Overview
Factories are the self-contained workspaces where your simulation models, entities, data pipelines, BOMs, plans, schedules, and results live. Dexter is also factory-scoped — each factory has its own conversations, memories, user files, scheduled jobs, and custom workflows, so context built in one factory doesn’t leak into another. For background on what a factory is conceptually, see First Login: Factories. This page covers the day-to-day operations you perform on factories once they exist.What’s Inside a Factory
A factory contains everything related to a single workspace:| Category | Contents |
|---|---|
| Simulation | Models, snapshots, schedules, entities, constants, lookup tables, KPI queries, chart queries, time series queries, runs, experiments, Monte Carlo batches |
| Data | Pipelines, data insights (analysis containers with nested charts) |
| Supply | BOMs, configuration templates, configurations, configuration revisions |
| Planning | Planning models, planning runs, demand/supply orders, inventory goals, resource capacity, custom constraints, custom objectives, production plans |
| Layout | Facility floor plans (feature availability depends on your account configuration) |
| Dexter | Conversation history, memories, user files, reports, scheduled jobs, custom workflows |
Everything in a factory saves continuously as you work — there’s no manual save step. Switching between factories loads the full context instantly.
The Factory Selector
Click the factory name at the top of the main workspace to open the factory selector. The dropdown shows:- Search — filter the list by name
- New Factory — create a new factory
- Import Factory — load a factory from a
.prdxfile - Export Factory — download the current factory as a file
- Your factories — grouped by recency (Today, Yesterday, Previous 7 Days, etc.)
Creating a Factory
From the factory selector dropdown, click New Factory, enter a name, optionally add a description, and click Create New Factory. The new factory opens immediately with an empty workspace. For a guided walkthrough of your very first factory, see First Login: Creating Your First Factory.Renaming a Factory
Open the factory selector and click the three-dot menu (⋮) next to the factory you want to rename. Select Rename, edit the name, and confirm. The rename takes effect immediately across the workspace — all references to the factory update to the new name. You can also ask Dexter to rename the current factory: “Rename this factory to Building 7 — Proposed Layout.”Deleting a Factory
Open the factory selector and click the three-dot menu (⋮) next to the factory you want to delete. Select Delete and confirm the action. You cannot delete the factory you’re currently working in — switch to a different factory first.Exporting and Importing
Factories can be exported as.prdx files and imported into any ProDex workspace. This is how you back up work, share configurations with colleagues, or move a factory between environments.

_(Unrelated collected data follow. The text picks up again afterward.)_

(** C31: The layout of a new volume, for any sector and cluster size and any volume that
    [check_size] accepts: the two boot records end before the FAT, the FAT ends where
    the heap of clusters starts, the heap ends inside of the volume and leaves less
    than a cluster, the bitmap has a bit for every cluster, the root directory is a
    valid cluster, and the FAT has an entry for every cluster but the last, and for the
    last one too if at least two clusters lie before the heap (as they do for the cluster
    sizes that mkfs chooses, C32; a user may choose one that leaves the last cluster
    without an entry, [custom_cluster_size_short_fat]).  None of the numbers is cut off
    at 32 bits. *)
Theorem new_volume_layout `{Platform} p (Hp : param_ok p) :
  let sb := init_sb p in
  SECTOR_SIZE sb = get_sector_size p /\ CLUSTER_SIZE sb = get_cluster_size p /\
  24 <= sb_fat_sector_start sb /\
  sb_fat_sector_start sb + sb_fat_sector_count sb = sb_cluster_sector_start sb /\
  sb_cluster_sector_start sb * SECTOR_SIZE sb = get_position p cbm /\
  0 <= p_volume_size p - (get_position p cbm + sb_cluster_count sb * CLUSTER_SIZE sb) < CLUSTER_SIZE sb /\
  get_size p cbm = DIV_ROUND_UP (sb_cluster_count sb) 8 /\
  CLUSTER_INVALID sb (sb_rootdir_cluster sb) = false /\
  get_position p rootdir = get_position p cbm + (sb_rootdir_cluster sb - 2) * CLUSTER_SIZE sb /\
  (sb_cluster_count sb + 1) * 4 <= sb_fat_sector_count sb * SECTOR_SIZE sb /\
  (2 * CLUSTER_SIZE sb <= get_position p cbm ->
   (sb_cluster_count sb + 2) * 4 <= sb_fat_sector_count sb * SECTOR_SIZE sb).
Proof.
  destruct (layout_numbers p Hp) as (k & f & r & Hn). pose proof (init_sb_numbers p k f r Hp Hn) as Hi. cbn zeta in *.
  pose proof (param_sizes p Hp) as Hs. destruct (positions p Hs) as (_ & E2 & _). pose proof Hs as [S1 S2 S3 S4].
  destruct Hn as [Ek Ef Eb Er Ho He Hbm]. destruct Hi as (I1 & I2 & I3 & I4 & I5 & I6 & I7 & I8).
  pose proof (po_clusters p Hp) as Hcl. unfold EXFAT_LAST_DATA_CLUSTER in Hcl. fold (clusters_max p) in Hcl.
  pose proof (DIV_ROUND_UP_spec (clusters_max p * 4) (get_sector_size p) ltac:(lia)) as Hf. rewrite <- Ef in Hf.
  pose proof (Z.div_mod (p_volume_size p) (get_cluster_size p) ltac:(nia)) as Hdm.
  pose proof (Z.mod_pos_bound (p_volume_size p) (get_cluster_size p) ltac:(nia)) as Hmb. fold (clusters_max p) in Hdm.
  rewrite S3 in Hdm, Hmb. set (q := 2 ^ p_spc_bits p) in *.
  assert (Hinv : CLUSTER_INVALID (init_sb p) (r - k + 2) = false).
  { unfold CLUSTER_INVALID, EXFAT_FIRST_DATA_CLUSTER. rewrite I7, u32_small by (unfold in_u; lia). lia. }
  assert (Hc0 : 0 < get_sector_size p * q) by nia.
  assert (Hroom : f * get_sector_size p <= (k * q - 128) * get_sector_size p) by (apply Z.mul_le_mono_nonneg_r; lia).
  assert (Hfat : 2 * (get_sector_size p * q) <= k * (get_sector_size p * q) ->
    (clusters_max p - k + 2) * 4 <= (k * q - 128) * get_sector_size p).
  { intros H2. assert (2 <= k) by (clear - H2 Hc0; nia). lia. }
  rewrite I1, I2, I3, I4, I6, I7, I8, E2, Ek, Er, S3. set (c := get_sector_size p * q) in *.
  assert (Eh : k * c + (clusters_max p - k) * c = c * clusters_max p) by ring.
  rewrite Eh. split_and!; try done; try lia; unfold c; ring.
Qed.
(** The device node that MakeDosNode() builds of the parameter packet. *)
Definition partition_node (h : handler) (name : list Z) (part : ExfatPartition) : DeviceNode := {|
  dn_Name := name;
  dn_Startup := Some {|
    fssm_Unit := ds_unit (h_spec h);
    fssm_Device := Some (h_devname h);
    fssm_Environ := Some {|
      de_TableSize := 19;
      de_SizeBlock := Z.shiftr (ds_blocksize (h_spec h)) 2;
      de_Surfaces := 1;
      de_BlocksPerTrack := 1;
      de_LowCyl := u32 (first_lba part);
      de_HighCyl := u32 (first_lba part + sectors part - 1);
      de_MaxTransfer := ds_maxtransfer (h_spec h);
      de_Mask := ds_mask (h_spec h);
      de_DosType := EXFAT_DOSTYPE |};
    fssm_Flags := ds_flags (h_spec h) |};
  dn_Handler := 0;
  dn_SegList := 0;
  dn_StackSize := 0;
  dn_Priority := 0;
  dn_GlobalVec := 0 |}.

(** How AmigaDOS starts a handler for the node: [None] when it cannot. *)
Definition set_handler (fse : option FileSysEntry) (mine : DosList) (dn : DeviceNode) : option DeviceNode :=
  let stack := if negb (dol_StackSize mine =? 0) then dol_StackSize mine else EXFAT_STACKSIZE in
  match fse with
  | Some fse =>
      let globalvec := if negb (Z.land (fse_PatchFlags fse) FSEF_GLOBALVEC =? 0) then fse_GlobalVec fse else dn_GlobalVec dn in
      let globalvec := if fse_SegList fse =? 0 then dol_GlobVec mine else globalvec in
      Some (mk_device (dn_Name dn) (dn_Startup dn) (dn_Handler dn) (fse_SegList fse) stack (dol_Priority mine) globalvec)
  | None =>
      if negb (dol_Handler mine =? 0) then
        Some (mk_device (dn_Name dn) (dn_Startup dn) (dol_Handler mine) (dn_SegList dn) stack (dol_Priority mine)
                (if dn_SegList dn =? 0 then dol_GlobVec mine else dn_GlobalVec dn))
      else None
  end.

(** The loop over the names; [n] attempts are left. *)
Fixpoint publish_loop (n : nat) (sv : system_view) (attempt : Z) (part : ExfatPartition) : M handler bool :=
  match n with
  | O => ret false
  | S n =>
      let! h := get_state in
      let name := sibling_name (dol_Name (h_devlist h)) 32 (h_next_name_idx h + attempt) in
      let! made := ask in
      if negb made then ret false
      else
        match set_handler (find_filesystem (sv_filesystems sv)) (h_devlist h) (partition_node h name part) with
        | None => ret false
        | Some dn =>
            let! added := ask in
            if negb added then publish_loop n sv (attempt + 1) part
            else
              emit (AddDevice dn);;
              modify (set_h_next_name_idx (h_next_name_idx h + (attempt + 1)));;
              publish_name (format_text 34 (str "%s:") [VStr (Some name)]);;
              ret true
        end
  end.

Definition publish_partition (sv : system_view) (part : ExfatPartition) (revalidating : bool) : M handler bool :=
  let! h := get_state in
  match (if revalidating then find_sibling_node sv h part else None) with
  | Some old =>
      publish_name (sub (dn_Name old) 0 32 ++ [colon]);;
      ret true
  | None =>
      let! opened := ask in
      if negb opened then ret false else publish_loop 32 sv 0 part
  end.

(** [for (i = 1; i < n; i++) publish_partition(...)] *)
Fixpoint publish_all (sv : system_view) (parts : list ExfatPartition) (revalidating : bool) : M handler unit :=
  match parts with
  | [] => ret tt
  | part :: parts =>
      publish_partition sv part revalidating;;
      publish_all sv parts revalidating
  end.

Definition resolve_extent (sv : system_view) (publish : bool) : M handler bool :=
  modify (set_h_published []);;
  let! h := get_state in
  if negb (h_lowcyl h =? 0) then ret true
  else if negb (sv_opens sv) then ret false
  else
    open_spec;;
    let spec := h_spec h in
    let total_sectors := ds_length spec / ds_blocksize spec in
    let! parts := on_ef (on_world_os (exfat_amiga_scan_partitions (ds_blocksize spec) total_sectors EXFAT_MAX_PARTITIONS)) in
    match parts with
    | [] => ret false
    | part :: rest =>
        if (zlen parts =? 1) && (first_lba part =? 0) then ret true
        else
          modify (fun h => set_h_spec (narrow part (h_spec h)) h);;
          publish_all sv rest (negb publish);;
          ret true
    end.
(* ===== verification/Resident.v ===== *)
(** * Resident: making the handler known to AmigaOS (amiga/romtag.c, exfatres.c)

    FileSystem.resource holds a list of [FileSysEntry]s.  A mounter takes the first
    entry of a DosType ([find_filesystem] in Handler.v) and starts the handler from the
    segment list in it.  The tag of the ROM module ([exfat_rom_init]) and the Shell
    command ([install]) add an entry for 'FATX'.

    The state is [exec]: the resource, the memory, what was allocated and loaded, and
    the nesting of Forbid().  AllocMem() and LoadSeg() take the next of the answers
    that are given with the state; 0 is the failure of the call.  Text that goes to the
    serial port or to the Shell is left out; what [show] prints is its result. *)

From Stdlib Require Import ZArith Lia.
From stdpp Require Import base numbers list gmap strings.
From S2P Require Import Prelude Bytes Monad Utils PartTable Amigaos Handler.

#[local] Open Scope Z_scope.

(** ** Definitions *)

(** *** The system *)

(** A [struct FileSysEntry] with its address and the name of its node. *)
Record FseNode : Type := mk_fse_node {
  fn_addr : Z;
  fn_Name : option (list Z);
  fn_entry : FileSysEntry
}.

(** [struct FileSysResource]; the entries are [None] when the head of the list is null,
    that is, when the list was not initialised. *)
Record FileSysResource : Type := mk_fsr {
  fsr_Creator : option (list Z);
  fsr_FileSysEntries : option (list FseNode)
}.

(** The blocks are pairs of address and size, the segment lists pairs of address and file. *)
Record exec : Type := mk_exec {
  x_resource : option FileSysResource;
  x_memory : mem;
  x_blocks : list (Z * Z);
  x_segs : list (Z * list Z);
  x_forbid : Z;
  x_memory_answers : list Z;
  x_seg_answers : list Z
}.

Definition set_x_resource (v : option FileSysResource) (x : exec) : exec :=
  mk_exec v (x_memory x) (x_blocks x) (x_segs x) (x_forbid x) (x_memory_answers x) (x_seg_answers x).
Definition set_x_memory (v : mem) (x : exec) : exec :=
  mk_exec (x_resource x) v (x_blocks x) (x_segs x) (x_forbid x) (x_memory_answers x) (x_seg_answers x).
Definition set_x_blocks (v : list (Z * Z)) (x : exec) : exec :=
  mk_exec (x_resource x) (x_memory x) v (x_segs x) (x_forbid x) (x_memory_answers x) (x_seg_answers x).
Definition set_x_segs (v : list (Z * list Z)) (x : exec) : exec :=
  mk_exec (x_resource x) (x_memory x) (x_blocks x) v (x_forbid x) (x_memory_answers x) (x_seg_answers x).
Definition set_x_forbid (v : Z) (x : exec) : exec :=
  mk_exec (x_resource x) (x_memory x) (x_blocks x) (x_segs x) v (x_memory_answers x) (x_seg_answers x).
Definition set_x_memory_answers (v : list Z) (x : exec) : exec :=
  mk_exec (x_resource x) (x_memory x) (x_blocks x) (x_segs x) (x_forbid x) v (x_seg_answers x).
Definition set_x_seg_answers (v : list Z) (x : exec) : exec :=
  mk_exec (x_resource x) (x_memory x) (x_blocks x) (x_segs x) (x_forbid x) (x_memory_answers x) v.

- Export — from the factory selector, click Export Factory to download a
.prdxfile of the current factory - Import — from the factory selector, click Import Factory and select a
.prdxfile
Sharing Factories With Teammates
Factories are scoped to the user who created them. They don’t automatically share with your team, and even admins can’t see other users’ factories. To give a teammate access to a factory you built:- Export the factory to a
.prdxfile - Send them the file
- They import it into their own workspace
There is no real-time collaboration on factories. If multiple people need to work on the same factory, the current pattern is: one person owns it, others work on their own imported copies, and changes are consolidated via re-export when needed.
Factory Scope and Isolation
Understanding what’s factory-scoped vs. organization-scoped helps avoid confusion:| Scope | What lives here |
|---|---|
| Factory (per-user) | Models, entities, BOMs, pipelines, plans, results, Dexter memories, conversations, user files, scheduled jobs, custom workflows |
| Organization (shared) | Team roster, enrollment settings, organization memories, integrations (configured at org level, accessible from any factory) |
Best Practices
- One factory per scenario or facility. Keep your current-state model in one factory and proposed changes in another. This lets you compare by switching factories rather than managing multiple models in the same workspace.
- Export before destructive changes. Before making major structural changes to a model, BOMs, or planning setup, export the factory as a backup. If something goes wrong, import the backup to restore the previous state.
- Name factories for their purpose, not their date. “Packaging Line — Q3 Optimization” is easier to find than “Factory created June 2026” when you have a long list.
- Clean up old factories. The factory selector groups by recency — old factories drop to the bottom but don’t disappear. Delete factories you no longer need to keep the list manageable.